TASK STATEMENT:
When you reach the line with "(** ** The music context *)" in the data below, begin printing lines exactly, and stop once the line with "Module Printf." has been printed.

-=-=-=-=-

(** * Omni-audit: the document-processing pipeline

    A shallow embedding of the extraction client ([extractFinancialData],
    [analyzeAudio]) and of the two background jobs
    ([processFinancialDocument], [processFinancialAudio]), followed by the
    properties of the pipeline.

    Conventions of the embedding.
    - A JavaScript string is the list of its UTF-16 code units ([list N]);
      [js "abc"] writes an ASCII literal.
    - An [async] function is a computation over an explicit [World]: the
      process environment, the file system, the generative model, the
      clock and the document store.  A computation returns either the
      [Error] it throws or its value, together with the new world.
    - Every [throw] of the source and of the libraries it calls raises an
      [Error] object; only its [message] is observable.
    - [step.run(name, f)] runs [f] once and hands its result on; retries
      and throttling by the job framework are outside the model.
    - [console.error] has no effect on the modelled state.
    - The world carries a trace of what an execution did: entries into
      the extraction client, file reads, model calls and applied record
      writes.  Nothing reads the trace; it is there to state what was
      and what was not done. *)

From Stdlib Require Import ZArith NArith List Ascii String Bool Lia.
From stdpp Require Import base option list gmap strings.
(** * StaticWaves music subsystem: adaptive-context controller

    A shallow embedding of [StaticWavesMusicSubsystem.h] and
    [StaticWavesMusicSubsystem.cpp].  The subsystem object becomes a record,
    every member function a function from states to states, and the
    transport (socket creation, connect, close, send) and the log become
    an event trace carried by the state.  The C++ [float] is IEEE-754
    binary32 with round-to-nearest-even, taken from the Standard Library's
    executable specification of floating-point arithmetic. *)

From Stdlib Require Import ZArith List String Ascii Bool Lia.
From Stdlib Require Import DecimalString.
From Stdlib Require Import Floats.SpecFloat.
Import ListNotations.

Local Open Scope Z_scope.

(** ** Single-precision numbers *)

Module F32.

Definition prec : Z := 24.
Definition emax : Z := 128.

Definition float : Type := spec_float.

Definition add : float -> float -> float := SFadd prec emax.
Definition sub : float -> float -> float := SFsub prec emax.
Definition mul : float -> float -> float := SFmul prec emax.
Definition div : float -> float -> float := SFdiv prec emax.
Definition ltb : float -> float -> bool := SFltb.
Definition leb : float -> float -> bool := SFleb.
Definition eqb : float -> float -> bool := SFeqb.

(** The value of an integer, rounded to single precision. *)
Definition of_Z (n : Z) : float := binary_normalize prec emax n 0 false.

(** A decimal literal [n/d] written with an [f] suffix: the
    single-precision number nearest to the quotient. *)
Definition lit (n d : Z) : float := div (of_Z n) (of_Z d).

Definition zero : float := S754_zero false.
Definition one : float := S754_finite false 8388608 (-23).

(** Numbers a well-formed [float] can hold: canonical mantissa and
    exponent in range. *)
Definition valid (x : float) : bool := valid_binary prec emax x.

Definition is_nan (x : float) : bool :=
  match x with S754_nan => true | _ => false end.

Definition is_finite (x : float) : bool :=
  match x with S754_zero _ | S754_finite _ _ _ => true | _ => false end.

(** [x] lies in the closed unit interval (false on NaN). *)
Definition in_unit (x : float) : bool := leb zero x && leb x one.

End F32.

Abbreviation float := F32.float.

(** ** Engine math *)

Module FMath.

(** Modelled from the spec: [FMath::Max] is engine code outside the
    repository; the spec writes [max(durationSeconds, 0.1)].  The engine
    template is [(A >= B) ? A : B]. *)
Definition Max (A B : float) : float := if F32.leb B A then A else B.

(** Modelled from the spec: [FMath::Clamp] is engine code outside the
    repository; the spec's "clamps to [0,1]".  The engine template is
    [X < Min ? Min : X < Max ? X : Max]. *)
Definition Clamp (X Min Max : float) : float :=
  if F32.ltb X Min then Min else if F32.ltb X Max then X else Max.

(** Modelled from the spec: [FMath::Lerp] is engine code outside the
    repository; the spec's linear interpolation [lerp(a, b, t)].  The
    engine template is [A + Alpha * (B - A)]. *)
Definition Lerp (A B Alpha : float) : float :=
  F32.add A (F32.mul Alpha (F32.sub B A)).

End FMath.

(** ** The music context *)

Record FMusicContext : Type := mkContext {
  Energy : float;
  Tension : float;
  Darkness : float;
  Complexity : float
}.

(** The constructor [FMusicContext()]: every field at [0.5f]. *)
Definition FMusicContext_default : FMusicContext :=
  mkContext (F32.lit 5 10) (F32.lit 5 10) (F32.lit 5 10) (F32.lit 5 10).

Module Printf.

(** Modelled from the spec: the [%.2f] conversion of [FString::Printf] is
    engine code outside the repository; "exactly two decimal digits of
    precision per field".  The exact value is rounded to the nearest
    hundredth, ties to even. *)
Definition hundredths (m : positive) (e : Z) : Z :=
  match e with
  | Zneg p =>
      let d := Z.pow 2 (Zpos p) in
      let q := Z.div (Zpos m * 100) d in
      let r := Z.modulo (Zpos m * 100) d in
      match Z.compare (2 * r) d with
      | Lt => q
      | Gt => q + 1
      | Eq => if Z.even q then q else q + 1
      end
  | _ => Zpos m * 100 * Z.pow 2 e
  end.

Definition digits (n : Z) : string :=
  NilZero.string_of_uint (N.to_uint (Z.to_N n)).

(** Modelled from the spec: the [%d] conversion is engine code outside
    the repository; it prints a 32-bit signed integer, so of a wider
    argument the low 32 bits. *)
Definition int32 (n : Z) : Z :=
  let w := Z.modulo n (Z.pow 2 32) in
  if Z.ltb w (Z.pow 2 31) then w else w - Z.pow 2 32.

(** [%d]: the decimal text of those 32 bits. *)
Definition d (n : Z) : string :=
  let i := int32 n in
  if Z.ltb i 0 then String "-" (digits (Z.opp i)) else digits i.

Definition two_digits (n : Z) : string :=
  if Z.ltb n 10 then String "0" (digits n) else digits n.

Definition fixed2 (h : Z) : string :=
  (digits (Z.div h 100) ++ "." ++ two_digits (Z.modulo h 100))%string.

Definition sign (s : bool) : string := if s then "-"%string else EmptyString.

Definition f2 (x : float) : string :=
  match x with
  | S754_zero s => (sign s ++ "0.00")%string
  | S754_infinity s => (sign s ++ "inf")%string
  | S754_nan => "nan"%string
  | S754_finite s m e => (sign s ++ fixed2 (hundredths m e))%string
  end.

End Printf.

Definition dquote : string := String (ascii_of_nat 34) EmptyString.

(** The format string of [ToJson] with its four conversions filled in. *)
Definition JsonFormat (e t d c : string) : string :=
  ("{" ++ dquote ++ "energy" ++ dquote ++ ":" ++ e
   ++ "," ++ dquote ++ "tension" ++ dquote ++ ":" ++ t
   ++ "," ++ dquote ++ "darkness" ++ dquote ++ ":" ++ d
   ++ "," ++ dquote ++ "complexity" ++ dquote ++ ":" ++ c ++ "}")%string.

(** [FMusicContext::ToJson]. *)
Definition ToJson (c : FMusicContext) : string :=
  JsonFormat (Printf.f2 (Energy c)) (Printf.f2 (Tension c))
    (Printf.f2 (Darkness c)) (Printf.f2 (Complexity c)).

(** ** The subsystem and its surroundings *)

(** Modelled from the spec: [FName] is engine code outside the
    repository; the spec's event "name".  A name is kept by its text. *)
Definition FName : Type := string.

(** Modelled from the spec: the folding of a letter that the engine's
    comparison of names applies, [A]..[Z] to [a]..[z]. *)
Definition ToLower (c : ascii) : ascii :=
  let n := nat_of_ascii c in
  if (Nat.leb 65 n && Nat.leb n 90)%bool then ascii_of_nat (n + 32) else c.

Fixpoint Lowered (s : string) : string :=
  match s with
  | EmptyString => EmptyString
  | String c s => String (ToLower c) (Lowered s)
  end.

(** Modelled from the spec: [Name == Other], the [operator==] of [FName]
    against a literal, is engine code outside the repository; the spec's
    "name match".  The engine compares whole names and ignores the case
    of their letters. *)
Definition FName_eq (Name : FName) (Other : string) : bool :=
  String.eqb (Lowered Name) (Lowered Other).

Inductive LogVerbosity : Type := Log | Warning | Error | Verbose | VeryVerbose.

(** What the subsystem does to the outside: the sockets it asks the
    WebSockets module for, the calls it makes on them, and its log lines.
    A socket is named by the order of its creation. *)
Inductive Event : Type :=
| CreateWebSocket (id : nat) (url : string)
| SocketConnect (id : nat)
| SocketClose (id : nat)
| SocketSend (id : nat) (frame : string)
| UE_LOG (v : LogVerbosity) (msg : string).

(** The members of [UStaticWavesMusicSubsystem], followed by the two
    pieces of the surroundings the member functions act on: the number of
    sockets created so far and the trace of events, oldest first.
    [WebSocket] is the shared pointer: [None] is the null pointer. *)
Record State : Type := mkState {
  WebSocket : option nat;
  CurrentContext : FMusicContext;
  TargetContext : FMusicContext;
  TransitionAlpha : float;
  TransitionDuration : float;
  bIsConnected : bool;
  ServerURL : string;
  Sockets : nat;
  Trace : list Event
}.

Definition emit (e : Event) (s : State) : State :=
  mkState (WebSocket s) (CurrentContext s) (TargetContext s)
    (TransitionAlpha s) (TransitionDuration s) (bIsConnected s)
    (ServerURL s) (Sockets s) (Trace s ++ [e]).

Definition set_WebSocket (w : option nat) (s : State) : State :=
  mkState w (CurrentContext s) (TargetContext s)
    (TransitionAlpha s) (TransitionDuration s) (bIsConnected s)
    (ServerURL s) (Sockets s) (Trace s).

Definition set_CurrentContext (c : FMusicContext) (s : State) : State :=
  mkState (WebSocket s) c (TargetContext s)
    (TransitionAlpha s) (TransitionDuration s) (bIsConnected s)
    (ServerURL s) (Sockets s) (Trace s).

Definition set_TargetContext (c : FMusicContext) (s : State) : State :=
  mkState (WebSocket s) (CurrentContext s) c
    (TransitionAlpha s) (TransitionDuration s) (bIsConnected s)
    (ServerURL s) (Sockets s) (Trace s).

Definition set_TransitionAlpha (a : float) (s : State) : State :=
  mkState (WebSocket s) (CurrentContext s) (TargetContext s)
    a (TransitionDuration s) (bIsConnected s)
    (ServerURL s) (Sockets s) (Trace s).

Definition set_TransitionDuration (d : float) (s : State) : State :=
  mkState (WebSocket s) (CurrentContext s) (TargetContext s)
    (TransitionAlpha s) d (bIsConnected s)
    (ServerURL s) (Sockets s) (Trace s).

Definition set_bIsConnected (b : bool) (s : State) : State :=
  mkState (WebSocket s) (CurrentContext s) (TargetContext s)
    (TransitionAlpha s) (TransitionDuration s) b
    (ServerURL s) (Sockets s) (Trace s).

Definition set_ServerURL (u : string) (s : State) : State :=
  mkState (WebSocket s) (CurrentContext s) (TargetContext s)
    (TransitionAlpha s) (TransitionDuration s) (bIsConnected s)
    u (Sockets s) (Trace s).

Definition set_Sockets (n : nat) (s : State) : State :=
  mkState (WebSocket s) (CurrentContext s) (TargetContext s)
    (TransitionAlpha s) (TransitionDuration s) (bIsConnected s)
    (ServerURL s) n (Trace s).

(** [TSharedPtr::IsValid]. *)
Definition IsValid (w : option nat) : bool :=
  match w with Some _ => true | None => false end.

(** The constructor together with the member initialisers of the header:
    both contexts at the default, [TransitionAlpha = 1.0f],
    [TransitionDuration = 1.0f], [bIsConnected = false]. *)
Definition UStaticWavesMusicSubsystem : State :=
  mkState None FMusicContext_default FMusicContext_default
    (F32.lit 1 1) (F32.lit 1 1) false EmptyString 0%nat [].

(** [SendControlUpdate]. *)
Definition SendControlUpdate (s : State) : State :=
  if negb (bIsConnected s) || negb (IsValid (WebSocket s)) then s
  else
    match WebSocket s with
    | None => s
    | Some w =>
        let JsonString := ToJson (CurrentContext s) in
        emit (UE_LOG Verbose ("[StaticWaves] Sent: " ++ JsonString))
          (emit (SocketSend w JsonString) s)
    end.

(** [Connect].  Loading the WebSockets module and binding the five
    callbacks leave no mark on the state; the callbacks are the functions
    [OnConnected], [OnConnectionError], [OnClosed], [OnMessage] and
    [OnRawMessage] below, run by the surroundings. *)
Definition Connect (InServerURL : string) (s : State) : State :=
  if bIsConnected s then
    emit (UE_LOG Warning "[StaticWaves] Already connected") s
  else
    let s := set_ServerURL InServerURL s in
    let w := Sockets s in
    let s := emit (CreateWebSocket w (ServerURL s)) s in
    let s := set_Sockets (S w) s in
    let s := set_WebSocket (Some w) s in
    let s := emit (SocketConnect w) s in
    emit (UE_LOG Log ("[StaticWaves] Connecting to " ++ ServerURL s ++ "...")) s.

-=-=-=-=-

SOLUTION TO THE EXERCISE:
(** ** The music context *)

Record FMusicContext : Type := mkContext {
  Energy : float;
  Tension : float;
  Darkness : float;
  Complexity : float
}.

(** The constructor [FMusicContext()]: every field at [0.5f]. *)
Definition FMusicContext_default : FMusicContext :=
  mkContext (F32.lit 5 10) (F32.lit 5 10) (F32.lit 5 10) (F32.lit 5 10).

Module Printf.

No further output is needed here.